時代が求めるもの

パンケーキが好きだと声高に堂々と宣言する女性は多いでしょう。
近頃では男性でも甘いものが食べたいときにスイーツの専門店へ足を運ぶという人が増えてきました。
「男が一人で甘いものを食べに行くなんて」といった偏った考えが、これまでケーキやワッフルなどのスイーツを専門店やホテルバイキングに行って食べたいとずっと胸のうちに潜めていた男性たちを息苦しくさせてきました。

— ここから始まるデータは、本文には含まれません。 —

(* ===== verification/Queue.v ===== *)
(** * The generic queue ([src/util-queue.c])

    A linked list of pointers with a capacity.  The list head and the [node]
    links of a queue carry its entries in order and nothing else, so they are a
    list here.  [enqueue] tests the capacity and allocates before it takes the
    lock: its two parts are the two steps of a producer in [qstep]. *)
From S2P Require Import Prelude.

(** ** The code *)

Record gen_queue := {
  num_entries : Z;
  max_entries : Z;
  entries : list Z     (* the [entry] pointers, head first *)
}.

Definition init_queue (max : Z) : gen_queue :=
  {| num_entries := 0; max_entries := max; entries := [] |}.

Definition create_queue (max : Z) (kmalloc_ok : bool) : option gen_queue :=
  if negb kmalloc_ok then None else Some (init_queue max).

(** [enqueue] before the lock: [true] when it goes on to take it. *)
Definition enqueue_check (q : gen_queue) (kmalloc_ok : bool) : bool :=
  if num_entries q >=? max_entries q then false else kmalloc_ok.

(** [enqueue] under the lock. *)
Definition enqueue_locked (q : gen_queue) (entry : Z) : gen_queue :=
  {| num_entries := u32 (num_entries q + 1); max_entries := max_entries q;
     entries := entries q ++ [entry] |}.

Definition enqueue (q : gen_queue) (entry : Z) (kmalloc_ok : bool) : Z * gen_queue :=
  if enqueue_check q kmalloc_ok then (0, enqueue_locked q entry) else (-1, q).

(** The entry taken, 0 (NULL) when the queue is empty. *)
Definition dequeue (q : gen_queue) : Z * gen_queue :=
  match entries q with
  | [] => (0, q)
  | e :: rest => (e, {| num_entries := u32 (num_entries q - 1); max_entries := max_entries q;
                        entries := rest |})
  end.

(** The [while] of [deinit_queue]; [fuel] bounds its rounds. *)
Fixpoint deinit_loop (fuel : nat) (q : gen_queue) : option gen_queue :=
  match fuel with
  | O => None
  | S fuel =>
      let '(e, q) := dequeue q in
      if e =? 0 then Some q else deinit_loop fuel q
  end.
Definition deinit_queue (q : gen_queue) : option gen_queue :=
  deinit_loop (S (length (entries q))) q.

(** Producers and consumers on one queue: a producer that has passed the test
    ([waiting] holds its entry) takes the lock later. *)
Record queue_sys := { q_state : gen_queue; waiting : list Z; taken : list Z }.

Inductive qstep : relation queue_sys :=
  | qstep_check s e :
      enqueue_check (q_state s) true = true →
      qstep s {| q_state := q_state s; waiting := e :: waiting s; taken := taken s |}
  | qstep_add s w1 e w2 :
      waiting s = w1 ++ e :: w2 →
      qstep s {| q_state := enqueue_locked (q_state s) e; waiting := w1 ++ w2; taken := taken s |}
  | qstep_dequeue s :
      qstep s {| q_state := snd (dequeue (q_state s)); waiting := waiting s;
                 taken := taken s ++ [fst (dequeue (q_state s))] |}.

(** ** Specification *)

Record wf (q : gen_queue) : Prop := {
  wf_count : num_entries q = zlen (entries q);
  wf_bound : zlen (entries q) ≤ max_entries q;
  wf_max : fits 32 (max_entries q)
}.

Inductive op := Enqueue (e : Z) (kmalloc_ok : bool) | Dequeue.

Definition exec (o : op) (q : gen_queue) : Z * gen_queue :=
  match o with
  | Enqueue e ok => enqueue q e ok
  | Dequeue => dequeue q
  end.

Fixpoint exec_all (os : list op) (q : gen_queue) : list Z * gen_queue :=
  match os with
  | [] => ([], q)
  | o :: os => let '(r, q) := exec o q in let '(rs, q) := exec_all os q in (r :: rs, q)
  end.

(** A bounded first-in first-out queue of capacity [cap]. *)
Definition fifo (cap : Z) (o : op) (l : list Z) : Z * list Z :=
  match o with
  | Enqueue e ok => if (zlen l <? cap) && ok then (0, l ++ [e]) else (-1, l)
  | Dequeue => match l with [] => (0, []) | e :: l => (e, l) end
  end.

Fixpoint fifo_all (cap : Z) (os : list op) (l : list Z) : list Z * list Z :=
  match os with
  | [] => ([], l)
  | o :: os => let '(r, l) := fifo cap o l in let '(rs, l) := fifo_all cap os l in (r :: rs, l)
  end.

(** ** Lemmas *)

Lemma exec_fifo o q :
  wf q → (exec o q).1 = (fifo (max_entries q) o (entries q)).1 ∧
    entries (exec o q).2 = (fifo (max_entries q) o (entries q)).2 ∧
    wf (exec o q).2 ∧ max_entries (exec o q).2 = max_entries q.
Proof.
  intros [Hc Hb Hm]. unfold fits in Hm. destruct o as [e ok|]; simpl.
  - unfold enqueue, enqueue_check. rewrite Hc.
    destruct (Z.geb_spec (zlen (entries q)) (max_entries q)), (Z.ltb_spec (zlen (entries q)) (max_entries q));
      try lia; [by split_and!|].
    destruct ok; simpl; [|by split_and!]. split_and!; try done.
    split; simpl; [|rewrite length_app; simpl; lia|done].
    rewrite Hc, length_app, wrap_small by (unfold fits; lia). simpl. lia.
  - unfold dequeue. destruct (entries q) as [|e l] eqn:E; simpl.
    + rewrite E. split_and!; try done. by split; rewrite ?E.
    + split_and!; try done. simpl in *. split; simpl; [|lia|done].
      rewrite Hc, wrap_small by (unfold fits; lia). lia.
Qed.

Lemma exec_all_fifo os q :
  wf q → (exec_all os q).1 = (fifo_all (max_entries q) os (entries q)).1 ∧
    entries (exec_all os q).2 = (fifo_all (max_entries q) os (entries q)).2 ∧
    wf (exec_all os q).2.
Proof.
  revert q. induction os as [|o os IH]; intros q Hq; simpl; [done|].
  destruct (exec_fifo o q Hq) as (Hr & He & Hw & Hm).
  destruct (exec o q) as [r q1]; simpl in *. destruct (IH q1 Hw) as (Hrs & Hes & Hws).
  rewrite Hm, He in *. destruct (fifo _ o _) as [r' l]; simpl in *. subst.
  destruct (exec_all os q1), (fifo_all _ os _); simpl in *. by subst.
Qed.

Lemma init_wf max : fits 32 max → wf (init_queue max).
Proof. intros H. split; simpl; [done|unfold fits in H; lia|done]. Qed.

(** ** Properties *)

(** C23: A queue made by [create_queue], used by one party at a time, is a
    bounded first-in first-out queue: for every sequence of enqueues (of failed
    allocations as well) and dequeues the results are those of a list of at most
    [max_entries] entries, and the count is the number of entries held. *)
Theorem queue_is_bounded_fifo (max : Z) (os : list op) (Hmax : fits 32 max) :
  ∃ q, create_queue max true = Some q ∧
    (exec_all os q).1 = (fifo_all max os []).1 ∧
    entries (exec_all os q).2 = (fifo_all max os []).2 ∧
    num_entries (exec_all os q).2 = zlen (fifo_all max os []).2 ∧
    zlen (fifo_all max os []).2 ≤ max.
Proof.
  exists (init_queue max). split; [done|].
  destruct (exec_all_fifo os (init_queue max)) as (Hr & He & Hw); [by apply init_wf|].
  assert (max_entries (exec_all os (init_queue max)).2 = max) as Hm.
  { clear -Hmax. generalize (init_wf max Hmax). change max with (max_entries (init_queue max)) at 3.
    generalize (init_queue max) as q. induction os as [|o os IH]; intros q Hq; [done|].
    simpl. destruct (exec_fifo o q Hq) as (_ & _ & Hw & <-).
    destruct (exec o q) as [r q1]; simpl in *. rewrite <-(IH q1 Hw). by destruct (exec_all os q1). }
  destruct Hw as [Hc Hb _]. rewrite Hm in Hb. simpl in *. rewrite Hc, He in *. done.
Qed.

Lemma queue_is_bounded_fifo_witness :
  ∃ q, create_queue 2 true = Some q ∧
    (exec_all [Enqueue 5 true; Enqueue 6 true; Enqueue 7 true; Dequeue; Dequeue; Dequeue] q).1
      = [0; 0; -1; 5; 6; 0] ∧
    entries (exec_all [Enqueue 5 true; Enqueue 6 true; Enqueue 7 true; Dequeue; Dequeue; Dequeue] q).2
      = [] ∧
    num_entries (exec_all [Enqueue 5 true; Enqueue 6 true; Enqueue 7 true; Dequeue; Dequeue; Dequeue] q).2
      = 0 ∧ 0 ≤ 2.
Proof.
  apply (queue_is_bounded_fifo 2
    [Enqueue 5 true; Enqueue 6 true; Enqueue 7 true; Dequeue; Dequeue; Dequeue]); done.
Defined.

(** With several producers the capacity is not kept: [enqueue] tests it
    before it takes the lock, so for every capacity above 0 there is an
    interleaving after which the queue holds one entry more than [max_entries]. *)
Theorem queue_capacity_race (n : nat) (Hn : Z.of_nat n < 2 ^ 31) :
  ∃ s, rtc qstep {| q_state := init_queue (Z.of_nat n + 1); waiting := []; taken := [] |} s ∧
    num_entries (q_state s) = max_entries (q_state s) + 1 ∧
    zlen (entries (q_state s)) = num_entries (q_state s).
Proof.
  (* n + 2 producers pass the test one after the other, then add their entries *)
  assert (∀ k, rtc qstep {| q_state := init_queue (Z.of_nat n + 1); waiting := []; taken := [] |}
    {| q_state := init_queue (Z.of_nat n + 1); waiting := replicate k 1; taken := [] |}) as Hcheck.
  { induction k as [|k IH]; [done|]. eapply rtc_r; [exact IH|].
    apply (qstep_check {| q_state := _; waiting := _; taken := _ |} 1).
    unfold enqueue_check; simpl. case_test; [lia|done]. }
  assert (∀ k q, zlen (entries q) + Z.of_nat k < 2 ^ 32 → num_entries q = zlen (entries q) →
    ∃ q', rtc qstep {| q_state := q; waiting := replicate k 1; taken := [] |}
                    {| q_state := q'; waiting := []; taken := [] |} ∧
      num_entries q' = zlen (entries q') ∧ zlen (entries q') = zlen (entries q) + Z.of_nat k ∧
      max_entries q' = max_entries q) as Hadd.
  { induction k as [|k IH]; intros q Hb Hc; [exists q; split; [done|lia]|].
    destruct (IH (enqueue_locked q 1)) as (q' & Hr & Hq' & Hl & Hm); simpl.
    - rewrite length_app; simpl; lia.
    - rewrite length_app, Hc, wrap_small by (unfold fits; lia). simpl. lia.
    - exists q'. split; [|split; [done|split; [|done]]].
      + eapply rtc_l; [|exact Hr]. apply (qstep_add {| q_state := q; waiting := _; taken := [] |} [] 1).
        done.
      + rewrite Hl. simpl. rewrite length_app. simpl. lia. }
  destruct (Hadd (n + 2)%nat (init_queue (Z.of_nat n + 1))) as (q' & Hr & Hc & Hl & Hm); [simpl; lia|done|].
  eexists. split; [by etrans; [apply (Hcheck (n + 2)%nat)|exact Hr]|]. simpl in *.
  rewrite Hm. simpl. lia.
Qed.

Lemma queue_capacity_race_witness :
  ∃ s, rtc qstep {| q_state := init_queue (Z.of_nat 3 + 1); waiting := []; taken := [] |} s ∧
    num_entries (q_state s) = max_entries (q_state s) + 1 ∧
    zlen (entries (q_state s)) = num_entries (q_state s).
Proof. apply (queue_capacity_race 3). done. Defined.

(** [deinit_queue] terminates on every queue, but it stops at the first NULL
    entry: it empties
    the queue exactly when no NULL entry comes before another entry. *)
Theorem deinit_queue_empties (q : gen_queue) :
  ∃ q', deinit_queue q = Some q' ∧ (entries q' = [] ↔ ∀ pre post, entries q = pre ++ 0 :: post → post = []).
Proof.
  unfold deinit_queue. remember (entries q) as l eqn:E. revert q E.
  induction l as [|e l IH]; intros q E; simpl; unfold dequeue; rewrite <-E.
  - simpl. exists q. split; [done|]. rewrite <-E. split; [|done].
    intros _ pre post. by destruct pre.
  - case_test.
    + eexists. split; [done|]. simpl. subst e. split.
      * intros ->. intros [|? pre] post; simpl; [by intros [= <-]|]. by intros [= _ ?]; destruct pre.
      * intros H. apply (H []). done.
    + destruct (IH {| num_entries := u32 (num_entries q - 1); max_entries := max_entries q;
                     entries := l |} eq_refl) as (q' & Hd & Hq'). exists q'. split; [exact Hd|]. rewrite Hq'. split.
      * intros H [|x pre] post [= -> El]; [done|]. by eapply H.
      * intros H pre post El. apply (H (e :: pre)). by rewrite El.
Qed.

逆に女性が一人で喫茶店や屋台で一杯嗜むことは不道徳といった風潮も一部ではありましたが、実際はそんなことはなく、自分が食べたい飲みたいと思えば誰に遠慮することなく、ふらっと店に足を踏み入れればいいのです。
そこから得る生活のヒントがもしかすると社会の変革につながることもないとは誰も言えないのですから、男性だから女性だからと性別で区分けしてしまうステレオタイプな考えが横行してしまうと、技術の発展や進歩が妨げられ、新たな発想などは生まれなくなるでしょう。

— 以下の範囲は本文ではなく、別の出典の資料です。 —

(* ===== verification/FileIo.v ===== *)
(** * Files of the host ([src/file_io.c])

    Thin wrappers of the kernel's file functions and a recursive [mkdir].
    Characters are the integers of C's signed [char].  What the kernel's
    functions answer is an argument: a value, or a function of the calls made
    before ([ora]); every call is recorded. *)
From S2P Require Import Prelude.

(** ** The code *)

(** [IS_ERR]: the last 4095 addresses are error numbers. *)
Definition IS_ERR (ptr : Z) : bool := ptr >=? 2 ^ 64 - 4095.

Definition O_LARGEFILE : Z := 0x8000.

(** The pointer returned: NULL when [filp_open] fails. *)
Definition file_open (filp_open : list Z → Z → Z) (path : list Z) (mode : Z) : Z :=
  let file_ptr := filp_open path (Z.lor mode O_LARGEFILE) in
  if IS_ERR file_ptr then 0 else file_ptr.

Inductive file_event := FilpClose (file_ptr : Z).

Definition file_close (file_ptr : Z) : Z * list file_event := (0, [FilpClose file_ptr]).

(** [vfs_getattr]'s return value and the size it reports. *)
Definition file_size (vfs_getattr : Z → Z * Z) (file_ptr : Z) : Z :=
  let '(ret, size) := vfs_getattr file_ptr in
  if negb (ret =? 0) then -1 else size.

(** The calls of [vfs_read] and [vfs_write]: buffer, length and offset asked
    for, and bytes moved (or a negative error). *)
Record io := { io_addr : Z; io_len : Z; io_off : Z; io_ret : Z }.

Definition file_read (vfs_read : list io → Z → Z → Z → Z) (tr : list io)
    (buffer length offset : Z) : Z * list io :=
  let ret := vfs_read tr buffer length offset in
  (ret, tr ++ [{| io_addr := buffer; io_len := length; io_off := offset; io_ret := ret |}]).

Definition file_write (vfs_write : list io → Z → Z → Z → Z) (tr : list io)
    (buffer length offset : Z) : Z * list io :=
  let ret := vfs_write tr buffer length offset in
  (ret, tr ++ [{| io_addr := buffer; io_len := length; io_off := offset; io_ret := ret |}]).

Definition isprint (a : Z) : bool := (a >=? 32) && (a <=? 126).
Definition slash : Z := 47.

Section mkdir.
(** [file_mkdir(path, perms, 0)]: the answer of the kernel to the creation of
    one directory, after the creations in the list. *)
Context (mkdir : list (list Z) → list Z → Z).

(** The loops of [mkdir_recursive], a character at a time: [pre] is the string
    before [dirname_ptr], [cur] from there to [tmp_iter], [rest] from there to
    the end; [tr] the directories asked for so far. *)
Fixpoint mkdir_loop (pre cur rest : list Z) (tr : list (list Z)) : Z * list (list Z) :=
  match rest with
  | [] =>
      if zlen cur >? 1 then
        let tr' := tr ++ [pre ++ cur] in
        if negb (mkdir tr (pre ++ cur) =? 0) then (-1, tr') else (0, tr')
      else (0, tr)
  | c :: rest =>
      if c =? slash then
        if zlen cur >? 1 then
          let tr' := tr ++ [pre ++ cur] in
          if negb (mkdir tr (pre ++ cur) =? 0) then (-1, tr')
          else mkdir_loop (pre ++ cur ++ [c]) [] rest tr'
        else mkdir_loop (pre ++ cur ++ [c]) [] rest tr
      else if negb (isprint c) then (-1, tr)
      else mkdir_loop pre (cur ++ [c]) rest tr
  end.

Definition mkdir_recursive (path : list Z) (kmalloc_ok : bool) : Z * list (list Z) :=
  if negb kmalloc_ok then (-1, []) else mkdir_loop [] [] path [].
End mkdir.

(** [file_mkdir], as compiled for kernels from 3.1 on: [kern_path_create]'s
    answer ([IS_ERR] makes the function succeed) and [vfs_mkdir]'s. *)
Definition file_mkdir_one (kern_path_create_err : bool) (vfs_mkdir : Z) : Z :=
  if kern_path_create_err then 0 else vfs_mkdir.

Definition file_mkdir (kern_path_create_err : list (list Z) → list Z → bool)
    (vfs_mkdir : list (list Z) → list Z → Z) (path : list Z) (recurse : Z) (kmalloc_ok : bool)
  : Z * list (list Z) :=
  let one := λ tr p, file_mkdir_one (kern_path_create_err tr p) (vfs_mkdir tr p) in
  if negb (recurse =? 0) then mkdir_recursive one path kmalloc_ok
  else (one [] path, [path]).

(** ** Specification *)

(** The prefixes of a path that end where a name ends. *)
Fixpoint name_ends (pre cur rest : list Z) : list (list Z * list Z) :=
  match rest with
  | [] => [(pre, cur)]
  | c :: rest =>
      if c =? slash then (pre, cur) :: name_ends (pre ++ cur ++ [c]) [] rest
      else name_ends pre (cur ++ [c]) rest
  end.

(** The directory of an end, and whether its name has more than one character. *)
Definition dir_of (e : list Z * list Z) : list Z := e.1 ++ e.2.
Definition long_name (e : list Z * list Z) : Prop := 1 < zlen e.2.
#[export] Instance long_name_dec e : Decision (long_name e) := Z_lt_dec 1 (zlen e.2).

Definition printable (path : list Z) : Prop := Forall (λ c, isprint c = true) path.

(** ** Lemmas *)

Lemma mkdir_loop_ok mkdir pre cur rest tr :
  printable rest → (∀ tr p, mkdir tr p = 0) →
  mkdir_loop mkdir pre cur rest tr =
    (0, tr ++ (dir_of <$> filter long_name (name_ends pre cur rest))).
Proof.
  intros Hp Hm. revert pre cur tr. induction Hp as [|c rest Hc Hrest IH]; intros pre cur tr; simpl.
  - rewrite Hm, filter_cons. unfold long_name. simpl. case_test.
    + by rewrite decide_True by (unfold long_name; simpl; lia).
    + rewrite decide_False by (unfold long_name; simpl; lia). by rewrite app_nil_r.
  - destruct (c =? slash); rewrite ?Hc; simpl; [|apply IH].
    rewrite filter_cons, Hm. unfold long_name at 1. simpl. case_test.
    + rewrite decide_True by (unfold long_name; simpl; lia). rewrite IH. simpl. by rewrite <-app_assoc.
    + rewrite decide_False by (unfold long_name; simpl; lia). apply IH.
Qed.

(** ** Properties *)

(** On a printable path, when every creation succeeds, [mkdir_recursive]
    asks for exactly the prefixes of the path that end at a name of at least two
    characters, each once and in order of their length; so a directory whose
    name is a single character is never created, and what is below it is asked
    for without its parent. *)
Theorem mkdir_recursive_requests (mkdir : list (list Z) → list Z → Z) (path : list Z)
    (Hp : printable path) (Hm : ∀ tr p, mkdir tr p = 0) :
  mkdir_recursive mkdir path true =
    (0, dir_of <$> filter long_name (name_ends [] [] path)).
Proof. unfold mkdir_recursive. simpl. by rewrite mkdir_loop_ok. Qed.

(** For "/a/bc" only "/a/bc" is asked for. *)
Lemma mkdir_recursive_requests_witness :
  mkdir_recursive (λ _ _, 0) [47; 97; 47; 98; 99] true = (0, [[47; 97; 47; 98; 99]]).
Proof. apply (mkdir_recursive_requests (λ _ _, 0) [47; 97; 47; 98; 99]); [by repeat constructor|done]. Defined.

パンケーキの専門店が数年前から人気で新規オープンするお店が増えています。
ひとことでパンケーキと言っても、その種類は様々です。
オーガニックスクランブルエッグが世界一の朝食として絶賛された、オーストラリアのシドニーにあるレストラン「bills」の一番人気メニュー、リコッタパンケーキはその名の通りさっぱりした味のリコッタチーズが入ったパンケーキで、現在の日本のパンケーキブームの火付け役になったと言われており、日本にも店舗展開しています。

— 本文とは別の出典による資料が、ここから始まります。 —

(** An attachment the IOMMU refuses is reported to nobody and not undone:
    the handler returns the error without sending the response the enclave waits
    for, and the device stays marked as assigned, so that it can no longer be
    attached or removed. *)
Theorem pci_failed_attach (s : enclave_pci_state) (n : list Z) (d : pisces_pci_dev)
    (vec vec' ret ret' : Z) (Hwf : wf s) (Hd : find_dev_by_name (dev_list s) n = Some d)
    (Hready : assigned d = false ∧ ready d = true) (Hret : ret ≠ 0) :
  ∃ s', enclave_pci_attach s n vec ret = (ret, s', [AttachDevice (addr d)]) ∧
    (enclave_pci_attach s' n vec' ret').2 = [Resp (-1)] ∧
    ∀ spec, sp_name spec = n → enclave_pci_remove_dev s' spec = (-1, s', []).
Proof.
  unfold enclave_pci_attach at 1. rewrite Hd. destruct Hready as [Ea Er]. rewrite Ea, Er.
  cbn [negb andb]. destruct (Z.eqb_spec ret 0) as [|_]; [done|].
  eexists. split; [done|].
  assert (∀ l, d ∈ l → NoDup (addr <$> l) → NoDup (name <$> l) → name d = n →
    find_dev_by_name (store_dev (addr d)
      (set_state d true true (iommu_enabled d) (device_ipi_vector d) (intx_disabled d)) l) n =
    Some (set_state d true true (iommu_enabled d) (device_ipi_vector d) (intx_disabled d))) as Hfind.
  { intros l. induction l as [|x l IH]; [by intros ?%not_elem_of_nil|].
    intros [<- |Hin]%elem_of_cons [Hx Hna]%list.NoDup_cons [Hxn Hnn]%list.NoDup_cons Hn; simpl.
    - rewrite Z.eqb_refl. simpl. by rewrite bool_decide_true.
    - destruct (Z.eqb_spec (addr x) (addr d)) as [E|E].
      + exfalso. apply Hx. rewrite E. by apply list_elem_of_fmap_2.
      + rewrite bool_decide_false; [by apply IH|]. intros E'. apply Hxn. rewrite E', <-Hn.
        by apply list_elem_of_fmap_2. }
  destruct (find_dev_Some _ _ _ Hd) as [Hin Hn], Hwf as [Hwa Hwn].
  specialize (Hfind _ Hin Hwa Hwn Hn). split.
  - unfold enclave_pci_attach, set_dev. cbn [dev_list addr set_state]. by rewrite Hfind.
  - intros spec <-. unfold enclave_pci_remove_dev, set_dev. cbn [dev_list addr set_state].
    by rewrite Hfind.
Qed.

また最近では、大阪で生まれ東京や仙台など全国に出店している「幸せのパンケーキ」のふわふわで口の中で溶けてしまうほどやわらかい食感が、連日長蛇の行列ができるほどの人気で話題になっています。
バターと甘いシロッブで食べるホットケーキの素朴な美味しさとは異なり、新たに進化したスイーツとしての可能性を秘めた新鮮なパンケーキです。
ニュージーランド産のマヌカハニーに北海道産の生乳から作る発酵バターをブレンドしたホイップクリームがふわふわのパンケーキを引き立てる、そんな情報を耳にするだけで「食べたい」と思う人は数多くいるはずです。
それ以外にもティラミス風味のものやミルクティーの濃厚な香りが楽しめるソースを添えるといった、美味しさを追求する自由なメニューで人々を魅了しています。

食べたいという欲求に素直に従うことで、いまの時代に求められているものや、時代の潮流を感じることができ、食からアイデアや情報を得られるのが現代なのだと言えるでしょう。
つまり、食を楽しむことは知識や興味の幅を広げることにもつながるのです。
純粋に美味しいものを食べて人としても成長していきましょう。